Particle filters flexibly represent multiple posterior modes nonparametrically, via a collection of weighted samples, but have classically been applied to tracking problems with known dynamics and observation likelihoods. Such generative models may be inaccurate or unavailable for high-dimensional observations like images. We instead leverage training data to discriminatively learn particle-based representations of uncertainty in latent object states, conditioned on arbitrary observations via deep neural network encoders. While prior discriminative particle filters have used heuristic relaxations of discrete particle resampling, or biased learning by truncating gradients at resampling steps, we achieve unbiased and low-variance gradient estimates by representing posteriors as continuous mixture densities. Our theory and experiments expose dramatic failures of existing reparameterization-based estimators for mixture gradients, an issue we address via an importance-sampling gradient estimator. Unlike standard recurrent neural networks, our mixture density particle filter represents multimodal uncertainty in continuous latent states, improving accuracy and robustness. On a range of challenging tracking and robot localization problems, our approach achieves dramatic improvements in accuracy, while also showing much greater stability across multiple training runs.

Figures (33)

• Figure 1: Sequential state estimation may be formulated via either generative (left) or discriminative (right) graphical models. In either case, dynamics of states $x_t$ are influenced by actions $a_t$, and estimated via data $y_t$.
• Figure 2: Left: Our MDPF method showing the various sub-components. Middle: Our A-MDPF method with decoupled measurement models and bandwidths. Right: Dynamics and measurement model structures used in MDPF and A-MDPF. The dynamics and measurement models are composed of several neural networks as well as some fixed transforms, which convert the angular state dimensions of particles into a vector representation.
• Figure 3: Left: Example changes in samples from a 1D mixture model with two Epanechnikov Epanechnikov components. Under IRG, changes in the mixture are shown by dramatic sample shifting, where some samples must change modes to account for the changes in the relative weights of each mixture mode. Explicitly plotting the particle transformation induced by IRG reveals a discontinuity (bottom). In contrast, IWSG smoothly reweights samples. Right: Example changes in samples from a 2D mixture of two Gaussians. IRG again induces large shifts as particles change modes, as demonstrated by the vector field (bottom).
• Figure 4: A simple temporal prediction problem where IRG has highly unstable gradient estimates. We use $N=25$ particles when training IRG-PF, IWSG-PF, and truncated gradients (TG-PF). We show the learned values for parameters $B$, $w_2$, $C_1$ and their gradients during training. IRG produces unstable gradients which prevent parameters from converging at all, but IWSG allows for smooth convergence of all parameters. IWSG is faster than biased TG, and nearly as effective as (expensive, and for general models intractable) mixture KF.

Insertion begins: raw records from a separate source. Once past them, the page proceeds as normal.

(* ===== verification/Utxo.v ===== *)
(** * transaction/utxo.py: the set of unspent outputs

    [UTXOSet] wraps a dict from outpoints to outputs; no operation depends on
    the dict's order, so it is a finite map.  The methods deep-copy whatever
    enters or leaves the set, which is the value semantics of the model. *)

From S2P Require Import Prelude Bytes Sha256 Json Crypto Transaction.

Abbreviation UTXOSet := (gmap Outpoint TxOutput).

(** ** Operations *)

Definition utxo_add (u : UTXOSet) (tid : string) (idx : Z) (output : TxOutput) : result UTXOSet :=
  match u !! (tid, idx) with
  | Some _ => Raise ValueError
  | None => Ok (<[(tid, idx) := output]> u)
  end.

Definition utxo_get (u : UTXOSet) (tid : string) (idx : Z) : option TxOutput := u !! (tid, idx).

Definition utxo_exists (u : UTXOSet) (tid : string) (idx : Z) : bool :=
  bool_decide (is_Some (u !! (tid, idx))).

Definition utxo_spend (u : UTXOSet) (tid : string) (idx : Z) : result (TxOutput * UTXOSet) :=
  match u !! (tid, idx) with
  | Some output => Ok (output, delete (tid, idx) u)
  | None => Raise KeyError
  end.

Definition get_utxos_for_address (u : UTXOSet) (address : string) : UTXOSet :=
  filter (λ p, recipient_address p.2 = address) u.

Definition get_balance (u : UTXOSet) (address : string) : Z :=
  map_fold (λ _ o s, (if decide (recipient_address o = address) then amount o else 0) + s) 0 u.

(** The items of the dict comprehension over [enumerate(transaction.outputs)]. *)
Definition output_items (tx : Transaction) : list (Outpoint * TxOutput) :=
  imap (λ i o, ((txid tx, Z.of_nat i), o)) (outputs tx).

Definition transaction_outputs (u : UTXOSet) (tx : Transaction) : result (list (Outpoint * TxOutput)) :=
  let outs := output_items tx in
  if existsb (λ p, bool_decide (is_Some (u !! p.1))) outs then Raise ValueError else Ok outs.

(** [self._utxos.update(outputs)] *)
Definition dict_update (u : UTXOSet) (items : list (Outpoint * TxOutput)) : UTXOSet :=
  list_to_map items ∪ u.

Definition add_transaction_outputs (u : UTXOSet) (tx : Transaction) : result UTXOSet :=
  outs ← transaction_outputs u tx; Ok (dict_update u outs).

(** The outpoints a transaction spends. *)
Definition spent_outpoints (tx : Transaction) : list Outpoint := map outpoint (inputs tx).

Definition apply_valid_transaction (u : UTXOSet) (tx : Transaction) : result UTXOSet :=
  let spent := spent_outpoints tx in
  _ ← raise_if (negb (all_distinct spent)) ValueError;
  _ ← raise_if (existsb (λ p, bool_decide (u !! p = None)) spent) KeyError;
  outs ← transaction_outputs u tx;
  Ok (dict_update (foldr delete u spent) outs).

(** The value held by the set: what its balances add up to. *)
Definition utxo_total (u : UTXOSet) : Z := map_fold (λ _ o s, amount o + s) 0 u.

(** ** The items created by a transaction *)

Lemma elem_of_output_items tx k o :
  (k, o) ∈ output_items tx ↔ ∃ n, k = (txid tx, Z.of_nat n) ∧ outputs tx !! n = Some o.
Proof.
  unfold output_items. rewrite list_elem_of_lookup. split.
  - intros (n & Hn). rewrite list_lookup_imap in Hn.
    destruct (outputs tx !! n) eqn:E; simplify_eq/=. eauto.
  - intros (n & -> & Hn). exists n. by rewrite list_lookup_imap, Hn.
Qed.

Lemma output_items_keys_NoDup tx : NoDup (output_items tx).*1.
Proof.
  unfold output_items. apply NoDup_alt. intros i j k Hi Hj.
  rewrite list_lookup_fmap, list_lookup_imap in Hi, Hj.
  destruct (outputs tx !! i), (outputs tx !! j); simplify_eq/=. done.
Qed.

Lemma output_items_amounts tx :
  sumZ_with (λ p, amount p.2) (output_items tx) = sumZ_with amount (outputs tx).
Proof.
  unfold output_items.
  assert (∀ (f : nat → Outpoint) l,
    sumZ_with (λ p, amount p.2) (imap (λ i o, (f i, o)) l) = sumZ_with amount l) as H; [|apply H].
  intros f l. revert f. induction l as [|o l IH]; intros f; cbn; [done|].
  f_equal. apply (IH (f ∘ S)).
Qed.

Definition created_by (tx : Transaction) : UTXOSet := list_to_map (output_items tx).

Lemma lookup_created_by tx k o :
  created_by tx !! k = Some o ↔ ∃ n, k = (txid tx, Z.of_nat n) ∧ outputs tx !! n = Some o.
Proof.
  unfold created_by. rewrite <- elem_of_list_to_map by apply output_items_keys_NoDup.
  apply elem_of_output_items.
Qed.

Lemma created_by_txid tx k : is_Some (created_by tx !! k) → k.1 = txid tx.
Proof. by intros [o (n & -> & _)%lookup_created_by]. Qed.

(** ** Characterisation of the state changes *)

Lemma transaction_outputs_Ok u tx items :
  transaction_outputs u tx = Ok items ↔ items = output_items tx ∧ created_by tx ##ₘ u.
Proof.
  unfold transaction_outputs. destruct (existsb _ _) eqn:E.
  - split; [done|]. intros (-> & Hdisj). apply existsb_exists in E as ([k o] & Hin & Hu).
    apply list_elem_of_In in Hin. to_prop. destruct Hu as [o' Ho'].
    apply elem_of_output_items, lookup_created_by in Hin.
    pose proof (map_disjoint_Some_l _ _ _ _ Hdisj Hin) as Hn. cbn in Ho'. congruence.
  - split; [|by intros [-> _]]. intros [= <-]. split; [done|].
    apply map_disjoint_spec. intros k o o' Hc Hu.
    apply lookup_created_by, elem_of_output_items, list_elem_of_In in Hc.
    assert (existsb (λ p, bool_decide (is_Some (u !! p.1))) (output_items tx) = true) as Ht;
      [|congruence].
    apply existsb_exists. exists (k, o). split; [done|]. apply bool_decide_eq_true. eauto.
Qed.

Lemma add_transaction_outputs_Ok u tx u' :
  add_transaction_outputs u tx = Ok u' ↔ created_by tx ##ₘ u ∧ u' = created_by tx ∪ u.
Proof.
  unfold add_transaction_outputs. rewrite bind_Ok. split.
  - intros (items & [-> ?]%transaction_outputs_Ok & [= <-]). done.
  - intros [? ->]. exists (output_items tx). by rewrite transaction_outputs_Ok.
Qed.

Lemma apply_valid_transaction_Ok u tx u' :
  apply_valid_transaction u tx = Ok u' ↔
    NoDup (spent_outpoints tx) ∧ (∀ k, k ∈ spent_outpoints tx → is_Some (u !! k)) ∧
    created_by tx ##ₘ u ∧ u' = created_by tx ∪ foldr delete u (spent_outpoints tx).
Proof.
  unfold apply_valid_transaction. split.
  - intros (? & Hnd%raise_if_Ok & (? & Hex%raise_if_Ok &
      (? & [-> Hdisj]%transaction_outputs_Ok & [= <-])%bind_Ok)%bind_Ok)%bind_Ok.
    apply negb_false_iff, all_distinct_true in Hnd. split_and!; [done| |done|done].
    intros k Hk. apply not_eq_None_Some. intros Hn.
    assert (existsb (λ p, bool_decide (u !! p = None)) (spent_outpoints tx) = true) as Ht;
      [|congruence].
    apply existsb_exists. exists k. split; [by apply list_elem_of_In|by apply bool_decide_eq_true].
  - intros (Hnd & Hin & Hdisj & ->). apply all_distinct_true in Hnd as ->. cbn.
    destruct (existsb _ _) eqn:E.
    + apply existsb_exists in E as (k & Hk%list_elem_of_In & Hn). to_prop.
      apply Hin in Hk as [o Ho]. congruence.
    + cbn. assert (transaction_outputs u tx = Ok (output_items tx)) as ->
        by (apply transaction_outputs_Ok; done). done.
Qed.

(** The whole effect on one outpoint. *)
Lemma apply_valid_transaction_lookup u tx u' k :
  apply_valid_transaction u tx = Ok u' →
  u' !! k = match created_by tx !! k with
            | Some o => Some o
            | None => if decide (k ∈ spent_outpoints tx) then None else u !! k
            end.
Proof.
  intros (_ & _ & _ & ->)%apply_valid_transaction_Ok.
  destruct (created_by tx !! k) as [o|] eqn:E.
  - by apply lookup_union_Some_l.
  - rewrite lookup_union_r by done. case_decide.
    + by apply lookup_foldr_delete.
    + by apply lookup_foldr_delete_not_elem_of.
Qed.

(** ** Value *)

Section total.
Implicit Types (u v : UTXOSet).

Lemma utxo_total_empty : utxo_total ∅ = 0.
Proof. apply map_fold_empty. Qed.

Lemma utxo_total_insert u k o : u !! k = None → utxo_total (<[k := o]> u) = amount o + utxo_total u.
Proof. intros Hk. unfold utxo_total. rewrite map_fold_insert_L; [done|intros; lia|done]. Qed.

Lemma utxo_total_delete u k o : u !! k = Some o → utxo_total (delete k u) = utxo_total u - amount o.
Proof. intros Hk. unfold utxo_total. rewrite (map_fold_delete_L _ _ k o u); [lia|intros; lia|done]. Qed.

Lemma utxo_total_union u v : u ##ₘ v → utxo_total (u ∪ v) = utxo_total u + utxo_total v.
Proof.
  induction u as [|k o u Hk IH] using map_ind; intros Hd.
  - by rewrite map_empty_union, utxo_total_empty.
  - apply map_disjoint_insert_l in Hd as [Hv Hd].
    rewrite <- insert_union_l, !utxo_total_insert, IH by (auto; by apply lookup_union_None).
    lia.
Qed.

Lemma utxo_total_list_to_map l :
  NoDup l.*1 → utxo_total (list_to_map l) = sumZ_with (λ p, amount p.2) l.
Proof.
  induction l as [|[k o] l IH]; cbn; intros Hnd.
  - apply utxo_total_empty.
  - apply NoDup_cons in Hnd as [Hk Hnd].
    rewrite utxo_total_insert, IH; [done..|]. by apply not_elem_of_list_to_map_1.
Qed.

Lemma utxo_total_created_by tx : utxo_total (created_by tx) = sumZ_with amount (outputs tx).
Proof.
  unfold created_by. by rewrite utxo_total_list_to_map, output_items_amounts
    by apply output_items_keys_NoDup.
Qed.

(** The value of the outputs an outpoint list designates. *)
Definition value_at u (k : Outpoint) : Z := default 0 (amount <$> u !! k).

Lemma utxo_total_delete_all u ks :
  NoDup ks → (∀ k, k ∈ ks → is_Some (u !! k)) →
  utxo_total (foldr delete u ks) = utxo_total u - sumZ_with (value_at u) ks.
Proof.
  induction ks as [|k ks IH]; cbn; intros Hnd Hin; [lia|].
  apply NoDup_cons in Hnd as [Hk Hnd]. destruct (Hin k) as [o Ho]; [set_solver|].
  rewrite (utxo_total_delete _ _ o) by (by rewrite lookup_foldr_delete_not_elem_of).
  rewrite IH by set_solver. unfold value_at at 2. rewrite Ho. cbn. lia.
Qed.

Lemma apply_valid_transaction_total u tx u' :
  apply_valid_transaction u tx = Ok u' →
  utxo_total u' = utxo_total u - sumZ_with (value_at u) (spent_outpoints tx)
                  + sumZ_with amount (outputs tx).
Proof.
  intros (Hnd & Hin & Hdisj & ->)%apply_valid_transaction_Ok.
  rewrite utxo_total_union, utxo_total_delete_all, utxo_total_created_by; [lia|done..|].
  apply map_disjoint_spec. intros k o o' Hc Hd.
  destruct (decide (k ∈ spent_outpoints tx)) as [Hk|Hk].
  - by rewrite lookup_foldr_delete in Hd.
  - rewrite lookup_foldr_delete_not_elem_of in Hd by done.
    pose proof (map_disjoint_Some_l _ _ _ _ Hdisj Hc). congruence.
Qed.

Lemma get_balance_insert u k o a :
  u !! k = None →
  get_balance (<[k := o]> u) a
  = (if decide (recipient_address o = a) then amount o else 0) + get_balance u a.
Proof. intros Hk. unfold get_balance. rewrite map_fold_insert_L; [done|intros; lia|done]. Qed.

(** The balance of an address is the value of its own outputs. *)
Lemma get_balance_filter u a : get_balance u a = utxo_total (get_utxos_for_address u a).
Proof.
  induction u as [|k o u Hk IH] using map_ind.
  - unfold get_utxos_for_address. rewrite map_filter_empty. done.
  - rewrite get_balance_insert by done. unfold get_utxos_for_address. rewrite map_filter_insert.
    cbn. case_decide.
    + rewrite utxo_total_insert, IH; [done|]. apply map_lookup_filter_None. auto.
    + rewrite IH. unfold get_utxos_for_address. by rewrite delete_id.
Qed.
End total.
(* ===== verification/TxValidation.v ===== *)
(** * transaction/validation.py: validation of a regular transaction

    The executable validator follows the code's loops and early returns; an
    exception raised on malformed hexadecimal or key material travels as a
    [Raise] up to [safe_validated_fee], the code's [except] clause.  [valid_tx]
    is the declarative rule, and [calculate_transaction_fee_spec] the
    refinement between the two. *)

From S2P Require Import Prelude Bytes Sha256 Json Crypto Transaction Utxo.

Definition is_valid_output (output : TxOutput) : bool :=
  (0 <? amount output) && validate_address (recipient_address output).

(** The shape required of an input: no empty string, no negative index. *)
Definition input_well_formed (i : TxInput) : bool :=
  negb (bool_decide (previous_tx_id i = EmptyString)) && (0 <=? output_index i)
  && negb (bool_decide (public_key i = EmptyString))
  && negb (bool_decide (signature i = EmptyString)).

(** The first loop over the inputs: shapes and repeated outpoints. *)
Fixpoint check_inputs (l : list TxInput) (seen_outpoints : gset Outpoint) : bool :=
  match l with
  | [] => true
  | i :: l =>
      if negb (input_well_formed i) then false
      else if bool_decide (outpoint i ∈ seen_outpoints) then false
      else check_inputs l ({[outpoint i]} ∪ seen_outpoints)
  end.

Definition MALFORMED_TRANSACTION_ERRORS : list exn :=
  [AttributeError; IndexError; KeyError; TypeError; ValueError; MalformedPointError].

Section validation.
Context {E : EcdsaLib}.

(** The second loop: ownership and signature of each input.  [None] is the
    early [return None]. *)
Fixpoint sum_inputs (tx : Transaction) (utxo_set : UTXOSet) (input_index : Z)
    (l : list TxInput) (total_input : Z) : result (option Z) :=
  match l with
  | [] => Ok (Some total_input)
  | i :: l =>
      match utxo_get utxo_set (previous_tx_id i) (output_index i) with
      | None => Ok None
      | Some utxo =>
          if negb (is_valid_output utxo) then Ok None else
          vk ← public_key_from_hex (public_key i);
          sig ← bytes_fromhex (signature i);
          if bool_decide (public_key_to_address vk ≠ recipient_address utxo) then Ok None else
          message ← signing_bytes tx input_index;
          if negb (verify_signature vk message sig) then Ok None else
          sum_inputs tx utxo_set (input_index + 1) l (total_input + amount utxo)
      end
  end.

Definition validated_fee (tx : Transaction) (utxo_set : UTXOSet) : result (option Z) :=
  if negb (tx_version tx =? 1) || (tx_timestamp tx <? 0)
     || bool_decide (inputs tx = []) || bool_decide (outputs tx = []) then Ok None
  else if negb (forallb is_valid_output (outputs tx)) then Ok None
  else if negb (check_inputs (inputs tx) ∅) then Ok None
  else
    total ← sum_inputs tx utxo_set 0 (inputs tx) 0;
    match total with
    | None => Ok None
    | Some total_input =>
        let fee := total_input - sumZ_with amount (outputs tx) in
        Ok (if 0 <=? fee then Some fee else None)
    end.

Definition safe_validated_fee (tx : Transaction) (utxo_set : UTXOSet) : result (option Z) :=
  try_except (validated_fee tx utxo_set) MALFORMED_TRANSACTION_ERRORS None.

Definition calculate_transaction_fee (tx : Transaction) (utxo_set : UTXOSet) : result Z :=
  fee ← safe_validated_fee tx utxo_set;
  match fee with None => Raise ValueError | Some fee => Ok fee end.

Definition validate_transaction (tx : Transaction) (utxo_set : UTXOSet) : result bool :=
  fee ← safe_validated_fee tx utxo_set;
  Ok (bool_decide (is_Some fee)).

(** ** The rule *)

(** Input [i], at position [n] of [tx], may spend the output it designates:
    the key hashes to the output's address and signed the transaction. *)
Definition authorised (u : UTXOSet) (tx : Transaction) (n : nat) (i : TxInput) : Prop :=
  ∃ o vk sig message,
    u !! outpoint i = Some o ∧ is_valid_output o = true ∧
    public_key_from_hex (public_key i) = Ok vk ∧ bytes_fromhex (signature i) = Ok sig ∧
    public_key_to_address vk = recipient_address o ∧
    signing_bytes tx (Z.of_nat n) = Ok message ∧ verify_signature vk message sig = true.

Record valid_tx (u : UTXOSet) (tx : Transaction) (fee : Z) : Prop := {
  valid_version : tx_version tx = 1;
  valid_timestamp : 0 <= tx_timestamp tx;
  valid_inputs_nonempty : inputs tx ≠ [];
  valid_outputs_nonempty : outputs tx ≠ [];
  valid_outputs : Forall (λ o, is_valid_output o = true) (outputs tx);
  valid_inputs_shape : Forall (λ i, input_well_formed i = true) (inputs tx);
  valid_inputs_distinct : NoDup (spent_outpoints tx);
  valid_authorised : ∀ n i, inputs tx !! n = Some i → authorised u tx n i;
  valid_fee : fee = sumZ_with (value_at u) (spent_outpoints tx) - sumZ_with amount (outputs tx);
  valid_fee_nonneg : 0 <= fee
}.
End validation.

(** ** The loops meet the rule *)

Lemma check_inputs_spec (l : list TxInput) (seen : gset Outpoint) :
  check_inputs l seen = true ↔
    Forall (λ i, input_well_formed i = true) l ∧ NoDup (map outpoint l) ∧
    (∀ k, k ∈ map outpoint l → k ∉ seen).
Proof.
  revert seen. induction l as [|i l IH]; intros seen; cbn [check_inputs map].
  { split; [intros _; split_and!; [constructor|constructor|set_solver]|done]. }
  rewrite Forall_cons, NoDup_cons.
  destruct (input_well_formed i); cbn [negb]; [|split; [done|by intros ([? _] & _)]].
  case_bool_decide as Hi.
  - split; [done|]. intros (_ & _ & Hk). exfalso. by apply (Hk (outpoint i)); [left|].
  - rewrite IH. split.
    + intros (Hl & Hnd & Hk). split_and!; try done.
      * intros Hin. apply Hk in Hin. apply Hin, elem_of_union. left. by apply elem_of_singleton.
      * intros k [->|Hin]%elem_of_cons; [done|]. apply Hk in Hin. set_solver.
    + intros ([_ Hl] & [Hni Hnd] & Hk). split_and!; try done.
      intros k Hin [->%elem_of_singleton|Hs]%elem_of_union; [done|].
      by apply (Hk k); [right|].
Qed.

Section validation_lemmas.
Context {E : EcdsaLib}.

Lemma value_at_Some u k o : u !! k = Some o → value_at u k = amount o.
Proof. unfold value_at. by intros ->. Qed.

Lemma sum_inputs_spec tx u l : ∀ n acc total,
  sum_inputs tx u (Z.of_nat n) l acc = Ok (Some total) ↔
    (∀ m i, l !! m = Some i → authorised u tx (n + m) i) ∧
    total = acc + sumZ_with (value_at u) (map outpoint l).
Proof.
  induction l as [|i l IH]; intros n acc total; cbn [sum_inputs map sumZ_with].
  { split; [intros [= <-]; split; [done|lia]|]. intros [_ ->]. do 2 f_equal. lia. }
  replace (Z.of_nat n + 1) with (Z.of_nat (S n)) by lia. unfold utxo_get.
  change (previous_tx_id i, output_index i) with (outpoint i). split.
  - destruct (u !! outpoint i) as [o|] eqn:Ho; [|done].
    destruct (is_valid_output o) eqn:Hv; [|done]. cbn [negb].
    intros (vk & Hvk & (sig & Hsig & H)%bind_Ok)%bind_Ok.
    case_bool_decide as Ha; [done|].
    apply bind_Ok in H as (msg & Hmsg & H).
    destruct (verify_signature vk msg sig) eqn:Hver; [|done]. cbn [negb] in H.
    apply IH in H as [Hl ->]. split.
    + intros [|m] j Hj; cbn in Hj.
      * injection Hj as <-. rewrite Nat.add_0_r. by exists o, vk, sig, msg.
      * replace (n + S m)%nat with (S n + m)%nat by lia. by apply Hl.
    + rewrite (value_at_Some _ _ _ Ho). lia.
  - intros [Hl ->]. destruct (Hl 0%nat i) as (o & vk & sig & msg & Ho & Hv & Hvk & Hsig & Ha & Hmsg & Hver);
      [done|].
    rewrite Nat.add_0_r in Hmsg. rewrite Ho, Hv, Hvk, Hsig. cbn.
    rewrite bool_decide_eq_false_2 by naive_solver. rewrite Hmsg. cbn. rewrite Hver. cbn.
    apply IH. split.
    + intros m j Hj. replace (S n + m)%nat with (n + S m)%nat by lia. by apply Hl.
    + rewrite (value_at_Some _ _ _ Ho). lia.
Qed.

Lemma public_key_from_hex_raises s e :
  public_key_from_hex s = Raise e → e = ValueError ∨ e = MalformedPointError.
Proof.
  unfold public_key_from_hex. intros [?%bytes_fromhex_raises|(b & _ & Hb)]%bind_Raise; [by left|].
  destruct (vk_from_string b); [done|]. injection Hb as <-. by right.
Qed.

Lemma signing_bytes_raises tx n e : signing_bytes tx n = Raise e → e = IndexError.
Proof.
  unfold signing_bytes, signing_dict.
  intros [[_ <-]%raise_if_Raise|(x & Hx & H)]%fmap_Raise%bind_Raise; [done|].
  destruct (_ !! _); congruence.
Qed.

Lemma sum_inputs_raises tx u l e : ∀ n acc,
  sum_inputs tx u n l acc = Raise e → e ∈ MALFORMED_TRANSACTION_ERRORS.
Proof.
  unfold MALFORMED_TRANSACTION_ERRORS.
  induction l as [|i l IH]; intros n acc; cbn [sum_inputs]; [done|].
  destruct (utxo_get _ _ _); [|done]. case_match; [done|].
  intros [[->| ->]%public_key_from_hex_raises|(vk & _ & Hr)]%bind_Raise; [set_solver..|].
  apply bind_Raise in Hr as [->%bytes_fromhex_raises|(sig & _ & Hr)]; [set_solver|].
  case_match; [done|]. apply bind_Raise in Hr as [->%signing_bytes_raises|(m & _ & Hr)]; [set_solver|].
  case_match; [done|]. by apply IH in Hr.
Qed.

Lemma validated_fee_raises tx u e :
  validated_fee tx u = Raise e → e ∈ MALFORMED_TRANSACTION_ERRORS.
Proof.
  unfold validated_fee. intros Hr. do 3 (case_match; [done|]).
  apply bind_Raise in Hr as [Hr|(total & _ & Hr)]; [by eapply sum_inputs_raises|by destruct total].
Qed.

(** No malformed transaction escapes the [except] clause. *)
Lemma safe_validated_fee_total tx u : ∃ o, safe_validated_fee tx u = Ok o.
Proof.
  unfold safe_validated_fee, try_except.
  destruct (validated_fee tx u) as [o|e] eqn:He; [by eexists|].
  rewrite bool_decide_eq_true_2 by (by eapply validated_fee_raises). by eexists.
Qed.

Lemma validated_fee_spec tx u fee :
  validated_fee tx u = Ok (Some fee) ↔ valid_tx u tx fee.
Proof.
  unfold validated_fee. split.
  - case_match eqn:Hguard; [done|]. to_prop.
    destruct (forallb _ _) eqn:Hout; [|done]. cbn [negb].
    destruct (check_inputs _ _) eqn:Hin; [|done]. cbn [negb].
    intros (total & Hsum & Hfee)%bind_Ok. destruct total as [total|]; [|done].
    apply (sum_inputs_spec _ _ _ 0) in Hsum as [Hauth ->].
    apply check_inputs_spec in Hin as (Hwf & Hnd & _).
    case_match eqn:Hf; [|done]. injection Hfee as <-. to_prop.
    constructor; try done.
    apply Forall_forall. intros o Ho. by apply Hout, list_elem_of_In.
  - intros []. rewrite valid_version0. cbn [Z.eqb negb orb].
    rewrite (proj2 (Z.ltb_ge _ _)) by done. rewrite !bool_decide_eq_false_2 by done. cbn [orb].
    assert (forallb is_valid_output (outputs tx) = true) as ->.
    { apply forallb_forall. intros o Ho%list_elem_of_In. by eapply Forall_forall in valid_outputs0. }
    assert (check_inputs (inputs tx) ∅ = true) as ->.
    { apply check_inputs_spec. split_and!; [done..|]. intros k _. by apply not_elem_of_empty. }
    cbn [negb].
    assert (sum_inputs tx u 0 (inputs tx) 0
            = Ok (Some (0 + sumZ_with (value_at u) (spent_outpoints tx)))) as ->.
    { by apply (sum_inputs_spec _ _ _ 0). }
    cbn [mbind result_bind]. rewrite Z.add_0_l, <- valid_fee0. by rewrite (proj2 (Z.leb_le _ _)).
Qed.

Lemma safe_validated_fee_spec tx u fee :
  safe_validated_fee tx u = Ok (Some fee) ↔ valid_tx u tx fee.
Proof.
  rewrite <- validated_fee_spec. unfold safe_validated_fee, try_except.
  destruct (validated_fee tx u); [done|]. by case_bool_decide.
Qed.

Lemma calculate_transaction_fee_Ok tx u fee :
  calculate_transaction_fee tx u = Ok fee ↔ valid_tx u tx fee.
Proof.
  rewrite <- safe_validated_fee_spec. unfold calculate_transaction_fee.
  destruct (safe_validated_fee_total tx u) as [[f|] ->]; cbn; [|done].
  split; congruence.
Qed.

Lemma calculate_transaction_fee_raises tx u e :
  calculate_transaction_fee tx u = Raise e → e = ValueError.
Proof.
  unfold calculate_transaction_fee. destruct (safe_validated_fee_total tx u) as [[f|] ->]; cbn; congruence.
Qed.

(** ** What a verdict depends on *)

Lemma valid_tx_spends u tx fee k :
  valid_tx u tx fee → k ∈ spent_outpoints tx → is_Some (u !! k).
Proof.
  intros Hv (i & -> & Hi)%list_elem_of_fmap.
  apply list_elem_of_lookup in Hi as [n Hn].
  destruct (valid_authorised _ _ _ Hv _ _ Hn) as (o & _ & _ & _ & Ho & _). eauto.
Qed.

Lemma valid_tx_output u tx fee k o :
  valid_tx u tx fee → k ∈ spent_outpoints tx → u !! k = Some o → is_valid_output o = true.
Proof.
  intros Hv (i & -> & Hi)%list_elem_of_fmap Ho.
  apply list_elem_of_lookup in Hi as [n Hn].
  destruct (valid_authorised _ _ _ Hv _ _ Hn) as (o' & _ & _ & _ & Ho' & ? & _). congruence.
Qed.

Lemma valid_tx_frame u u' tx fee :
  (∀ k, k ∈ spent_outpoints tx → u' !! k = u !! k) → valid_tx u tx fee → valid_tx u' tx fee.
Proof.
  intros Hk Hv. destruct Hv. constructor; try done.
  - intros n i Hn. destruct (valid_authorised0 n i Hn) as (o & vk & sig & msg & Ho & ?).
    exists o, vk, sig, msg. rewrite Hk; [done|].
    apply list_elem_of_fmap. exists i. split; [done|]. by eapply list_elem_of_lookup_2.
  - rewrite valid_fee0. f_equal. apply sumZ_with_ext. intros k Hin. unfold value_at. by rewrite Hk.
Qed.

Lemma valid_tx_fee_unique u tx fee fee' : valid_tx u tx fee → valid_tx u tx fee' → fee = fee'.
Proof. intros [] []. congruence. Qed.

Lemma valid_tx_total u u' tx fee :
  valid_tx u tx fee → apply_valid_transaction u tx = Ok u' →
  utxo_total u' + fee = utxo_total u.
Proof.
  intros Hv Ha. rewrite (apply_valid_transaction_total _ _ _ Ha), (valid_fee _ _ _ Hv). lia.
Qed.
End validation_lemmas.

• Figure 5: Box plots showing median (red line), inter-quartile (colored box) and range (whiskers) over several training runs on the Bearings-Only (11 runs) and Deepmind-Maze (5 runs) tracking tasks. MDPF and A-MDPF consistently perform well on both the NLL and RMSE metrics. Our IWSG estimator is critical: IRG-MDPF performs very poorly due to unstable gradients, TG-MDPF is inconsistent and sometimes becomes trapped in local optima, and baselines with biased gradient estimators typically have inferior performance. Note that IRG-MDPF does not support Epanechnikov kernels, which induce discontinuous CDFs. LSTM achieves low RMSE in the Deepmind-Maze task, but we find it simply propagates the noisy actions blindly. DIS-PF performs well for Maze 3, but has larger variability and sometimes performs worse than our more stable A-MDPF.